4.权利要求2所述的微生物有机肥制剂的生产方法，其特征在于：将路德维希肠杆菌BG10-1发酵液和木薯渣与畜禽粪便混合物高温腐熟料进行固体发酵，发酵两天后进行翻料，以后每天进行翻堆，5-7天即可发酵结束, 低温干燥，使其含水量≤18%得到包装成品固体发酵微生物有机肥，固体发酵微生物有机肥中拮抗菌路德维希肠杆菌BG10-1含量达5×10⁸cfu/g以上,有机质含量为35-40%。

5.权利要求4所述的微生物有机肥制剂的生产方法，其特征在于：木薯渣与畜禽粪便混合物高温腐熟料：发芽指数≥98%，有机质含量35-40wt%，含水量15-20wt%。

6.权利要求4所述的微生物有机肥制剂的生产方法，其特征在于：将路德维希肠杆菌接种到液体培养基中，进行发酵生产，得到路德维希肠杆菌BG10-1的发酵液，发酵生产的条件为：培养温度32-35 ℃，pH 7.0-7.2，搅拌速度180-220 rpm，发酵后使发酵液中菌体量达到≥1×10¹⁰cfu/ml。

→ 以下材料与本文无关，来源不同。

(** The server sees what a worker sees when it calls [process]. *)
Lemma held_user c s fd j :
  PoolMain.inv s -> related listenfd c s -> hands s !! j = Some fd ->
  user_at (front (t_kern c) c) fd = user_at s fd.
Proof.
  intros Hinv [(q & _ & Hf) _ _ _ _ _] Hj. unfold user_at, front. cbn [users].
  destruct (undecided q) as [r|]; [|by destruct Hf as [-> _]].
  destruct Hf as (ev & h1 & Hrd & _ & -> & _).
  by rewrite lookup_insert_ne by (by apply (hands_disarmed s j fd _ Hinv Hj), (rd_armed _ _ _ _ Hrd)).
Qed.

Lemma closing_user c s fd :
  PoolMain.inv s -> related listenfd c s -> fd ∉ watched (kern s) ->
  user_at (front (t_kern c) c) fd = user_at s fd.
Proof.
  intros Hinv [(q & _ & Hf) _ _ _ _ _] Hfd. unfold user_at, front. cbn [users].
  destruct (undecided q) as [r|]; [|by destruct Hf as [-> _]].
  destruct Hf as (ev & h & Hrd & _ & -> & _). rewrite lookup_insert_ne; [done|].
  intros Heq. apply Hfd. rewrite <- Heq. by apply (inv_armed_sub _ _ Hinv), Hrd.
Qed.

Lemma fresh_front c s fs :
  related listenfd c s -> (forall path, fs_open fs path ∉ watched (t_kern c)) -> fresh_open fs s.
Proof.
  intros [(q & _ & Hf) _ _ _ _ _] Hfs path. specialize (Hfs path).
  destruct (undecided q) as [r|]; [destruct Hf as (ev & h1 & _ & _ & _ & Hk)|destruct Hf as [_ Hk]];
    by rewrite Hk in Hfs.
Qed.

(** A worker's call of [process], as far as it goes in one step. *)
Lemma sim_start i l fs c c' closing s :
  workers (tp c) !! i = Some (WRun l) -> i ∉ (t_ending c).*1 ->
  (forall path, fs_open fs path ∉ watched (t_kern c)) -> process_at i fs (conn_of l) c = Ok (c', closing) ->
  PoolMain.inv s -> related listenfd c s ->
  exists fd j h' wd, let s1 := worked j fd h' wd closing s in
    l = request_of fd /\ 0 <= fd /\ hands s !! j = Some fd /\ PoolMain.step true max listenfd s s1 /\
    tp c' = tp c /\ t_sw c' = wd /\
    t_ending c' = (if closing then (i, (fd, Closed)) :: t_ending c else t_ending c) /\
    (forall q, front_of listenfd (undecided q) c s -> front_of listenfd (undecided q) c' s1).
Proof.
  intros Hi Hnot Hfs Hpr Hinv Hrel.
  destruct (held c s i l Hinv Hrel Hi Hnot) as (fd & j & -> & H0 & Hj).
  pose proof (held_user c s fd j Hinv Hrel Hj) as Hus.
  pose proof (fresh_front c s fs Hrel Hfs) as Hfo. destruct Hrel as [_ Hw _ _ _ _].
  pose proof (inv_hands s j fd Hinv Hj) as Hwatch. rewrite conn_of_request in Hpr by done.
  unfold process_at in Hpr. rewrite Hus in Hpr. apply bind_ok_inv in Hpr as (h & Hu & Hpr).
  apply bind_ok_inv in Hpr as ([[h' wd] cl] & Ep & Hpr). injection Hpr as <- <-.
  rewrite Hw in Ep. pose proof (work_worked fs s j fd h h' wd cl Hj Hu Ep) as Hgo.
  exists fd, j, h', wd. set (s1 := worked j fd h' wd cl s) in *. cbn [t_ending tp t_sw].
  split_and!; try done; [by eapply step_work|].
  intros q Hf. destruct (undecided q) as [r|].
  - destruct Hf as (ev & h1 & Hrd & -> & Hus' & Hk).
    pose proof (hands_disarmed s j fd _ Hinv Hj (rd_armed _ _ _ _ Hrd)) as Hne.
    assert (Hev : ev_fd ev ∈ watched (kern s)) by by apply (inv_armed_sub _ _ Hinv), Hrd.
    exists ev, h1.
    assert (Hoth : exists l, trace wd = trace (sw s) ++ l /\ others (ev_fd ev) l).
    { eapply process_others; [exact Ep|by apply (inv_home s fd Hinv Hwatch)|exact Hne| |].
      - destruct (inv_sock _ _ Hinv _ Hev). lia.
      - intros path Heq. apply (Hfo path). by rewrite Heq. }
    destruct Hoth as (l & Ht & Hl). split_ands; [|done| |].
    + eapply reading_kept; [|exact Hrd]. eapply (work_kept (ev_fd ev) j fs s s1 Hinv Hev); [|done|exact Hgo].
      rewrite Hj. congruence.
    + cbn [t_users users s1]. unfold s1, worked, store, front. cbn [users]. rewrite Hus'. by apply insert_insert_ne.
    + cbn [t_kern kern s1]. unfold s1, worked, store, front. cbn [kern sw]. rewrite Hk, Hw, Ht, since_app.
      by apply deliver_apply.
  - destruct Hf as [Hus' Hk]. cbn [front_of t_users t_kern users kern s1].
    unfold s1, worked, store, front. cbn [users kern sw]. by rewrite Hus', Hk, Hw.
Qed.
(* ===== verification/CloseRace.v ===== *)
(** * Closing a connection while its descriptor is used again

    socket/pool/http_conn.cpp's [close_conn], called by a worker from [process], closes
    the descriptor before it sets [m_sockfd] to -1, and the main thread may [accept] the
    same descriptor, and with it the same element of [users], in between.  Here are two
    runs of PoolMain's server: one in which it does not, as connection_owned assumes, and
    one in which it does, after which connection_owned does not hold. *)

From S2P Require Import Prelude CString HttpConn HttpParse HttpServe HttpStream Locker ThreadPool PoolMain WebServer PoolThreads.

(** ** Runs of the server *)

Inductive turn := Reports (ev : PoolMain.event) | Takes | Works (i : nat) | Finishes (j : nat).

(** A turn that [PoolMain.step sync] allows; workers find empty files ([e_fs]), and no
    update of [m_user_count] is lost. *)
Definition turn_once (sync : bool) (max listenfd : Z) (t : turn) (s : web_server) : option web_server :=
  match t with
  | Reports ev =>
      match
        (if decide (ev_fd ev = listenfd) then
           if decide ((ev_accept ev).1 ∉ watched (kern s) /\ (sync = true -> (ev_accept ev).1 ∉ (ending s).*1)) then PoolMain.handle_event max listenfd ev s else Err AssertFail
         else if decide (ev_fd ev ∈ armed (kern s) /\ wants ev)
         then PoolMain.handle_event max listenfd ev (set_kern (deliver (ev_fd ev) (kern s)) s)
         else Err AssertFail)
      with Ok s => Some s | Err _ => None end
  | Takes => snd <$> take_request s
  | Works i =>
      if decide (9 ∉ watched (kern s)) then
        work i e_fs s ≫= (fun r => match r with Ok s => Some s | Err _ => None end)
      else None
  | Finishes j =>
      finish j (m_user_count (sw s) - 1) s ≫= (fun r => match r with Ok s => Some s | Err _ => None end)
  end.

Fixpoint turns (sync : bool) (max listenfd : Z) (ts : list turn) (s : web_server) : option web_server :=
  match ts with
  | [] => Some s
  | t :: ts => turn_once sync max listenfd t s ≫= turns sync max listenfd ts
  end.

Lemma turn_step sync max listenfd t s s' :
  turn_once sync max listenfd t s = Some s' -> PoolMain.step sync max listenfd s s'.
Proof.
  destruct t as [ev| |i|j]; cbn [turn_once].
  - repeat case_decide; try done.
    + destruct (PoolMain.handle_event _ _ _ _) eqn:E; [|done]. intros [= <-]. eapply step_listen; [done| | |exact E]; tauto.
    + destruct (PoolMain.handle_event _ _ _ _) eqn:E; [|done]. intros [= <-].
      eapply step_event; [done| | |exact E]; tauto.
  - destruct (take_request s) as [[fd s1]|] eqn:E; [|done]. intros [= <-]. by eapply step_take.
  - case_decide; [|done]. intros ([s1|] & E & [= <-])%bind_Some. eapply (step_work _ _ _ _ i e_fs); [|done].
    by intros path.
  - intros ([s1|] & E & [= <-])%bind_Some. by eapply step_finish.
Qed.

Lemma turns_steps sync max listenfd ts s s' :
  turns sync max listenfd ts s = Some s' -> rtc (PoolMain.step sync max listenfd) s s'.
Proof.
  revert s. induction ts as [|t ts IH]; intros s; cbn [turns]; [by intros [= <-]|].
  intros (s1 & E & H)%bind_Some. eapply rtc_l; [by eapply turn_step|by apply IH].
Qed.

(** ** A run in which the descriptor is not used again *)

(** A client on descriptor 5 asks for an empty file; a worker has closed the descriptor and
    set [m_sockfd] to -1 when the main thread accepts a client on descriptor 6. *)
Definition closing_turns : list turn :=
  [Reports (Event 3 EPOLLIN (5, 0) [] []);
   Reports (Event 5 EPOLLIN (0, 0) [Received request0; Again] []); Takes; Works 0; Finishes 0;
   Reports (Event 3 EPOLLIN (6, 0) [] [])].
Definition closing0 : web_server := default start0 (turns true 10000 3 closing_turns start0).

Example closing0_state : ending closing0 = [(5, Cleared)] /\ m_user_count (sw closing0) = 2.
Proof. vm_compute. by split. Qed.

Lemma connection_owned_witness :
  setup 3 setup0 = Ok (inr (3, pool1, start0)) /\ rtc (PoolMain.step true 10000 3) start0 closing0 /\
  NoDup (elements (armed (kern closing0)) ++ queue closing0 ++ hands closing0 ++ lost closing0) /\
  (forall fd, fd ∈ watched (kern closing0) <->
     fd ∈ elements (armed (kern closing0)) ++ queue closing0 ++ hands closing0 ++ lost closing0) /\
  (forall fd, fd ∈ watched (kern closing0) -> m_sockfd (default new_conn (users closing0 !! fd)) = fd) /\
  (forall fd ph, (fd, ph) ∈ ending closing0 -> fd ∉ watched (kern closing0)) /\
  m_user_count (sw closing0) = Z.of_nat (size (watched (kern closing0)) + uncounted closing0).
Proof.
  assert (E : setup 3 setup0 = Ok (inr (3, pool1, start0))) by reflexivity.
  assert (Hr : rtc (PoolMain.step true 10000 3) start0 closing0).
  { apply (turns_steps true 10000 3 closing_turns). vm_compute. reflexivity. }
  split; [exact E|]. split; [exact Hr|]. exact (connection_owned 10000 _ _ _ _ _ _ E Hr).
Defined.

(** ** The race *)

(** A client on descriptor 5 asks for an empty file and a worker closes the descriptor;
    the main thread accepts a second client, on descriptor 5; the worker goes on. *)
Definition race0 : list turn :=
  [Reports (Event 3 EPOLLIN (5, 0) [] []);
   Reports (Event 5 EPOLLIN (0, 0) [Received request0; Again] []); Takes; Works 0;
   Reports (Event 3 EPOLLIN (5, 0) [] []); Finishes 0; Finishes 0; Finishes 0].
Definition raced : web_server := default start0 (turns false 10000 3 race0 start0).

(** The second client hangs up. *)
Definition hung_up : PoolMain.event := Event 5 (Z.lor EPOLLIN EPOLLRDHUP) (0, 0) [] [].

(** close_race: the server can reach a state in which a connection that has just been
    accepted, and that nobody has closed, is in an object whose [m_sockfd] is -1.  When
    that client hangs up, [close_conn] does nothing: the descriptor stays open for
    good, with its event disabled and in nobody's hands. *)
Theorem close_race :
  rtc (PoolMain.step false 10000 3) start0 raced /\
  5 ∈ armed (kern raced) /\ sock_of raced 5 = -1 /\
  exists s, PoolMain.handle_event 10000 3 hung_up (set_kern (deliver 5 (kern raced)) raced) = Ok s /\
    5 ∈ watched (kern s) /\ 5 ∉ elements (armed (kern s)) ++ queue s ++ hands s ++ lost s.
Proof.
  split; [apply (turns_steps false 10000 3 race0); vm_compute; reflexivity|].
  split; [decided|]. split; [vm_compute; reflexivity|].
  destruct (PoolMain.handle_event 10000 3 hung_up (set_kern (deliver 5 (kern raced)) raced)) as [s|] eqn:E;
    [|vm_compute in E; discriminate E].
  exists s. split; [done|]. vm_compute in E. injection E as <-. split; decided.
Qed.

7.权利要求4所述的微生物有机肥制剂的生产方法，其特征在于：每吨木薯渣与畜禽粪便混合物高温腐熟料中加入路德维希肠杆菌BG10-1发酵液15-35L。

8.权利要求6所述的微生物有机肥制剂的生产方法，其特征在于：所用的液体培养基配制方法为：玉米粉3.0-3.5wt%、蛋白胨1.5-2.0wt%、K₂HPO₄和KH₂PO₄ 质量比为1:1的K₂HPO₄+KH₂PO₄ 0.4-0.5wt%，水 1000ml，pH 7.0-7.2，121℃灭菌20min。

9.一种权利要求1所述的路德维希肠杆菌BG10-1在黄曲霉菌生物防治中的应用。

10.一种权利要求2-3中任一项所述的微生物有机肥制剂在田间防治花生上黄曲霉菌中的应用，其特征在于：应用方法为：将微生物有机肥制剂以每亩40-60公斤于花生播种时随肥料施入。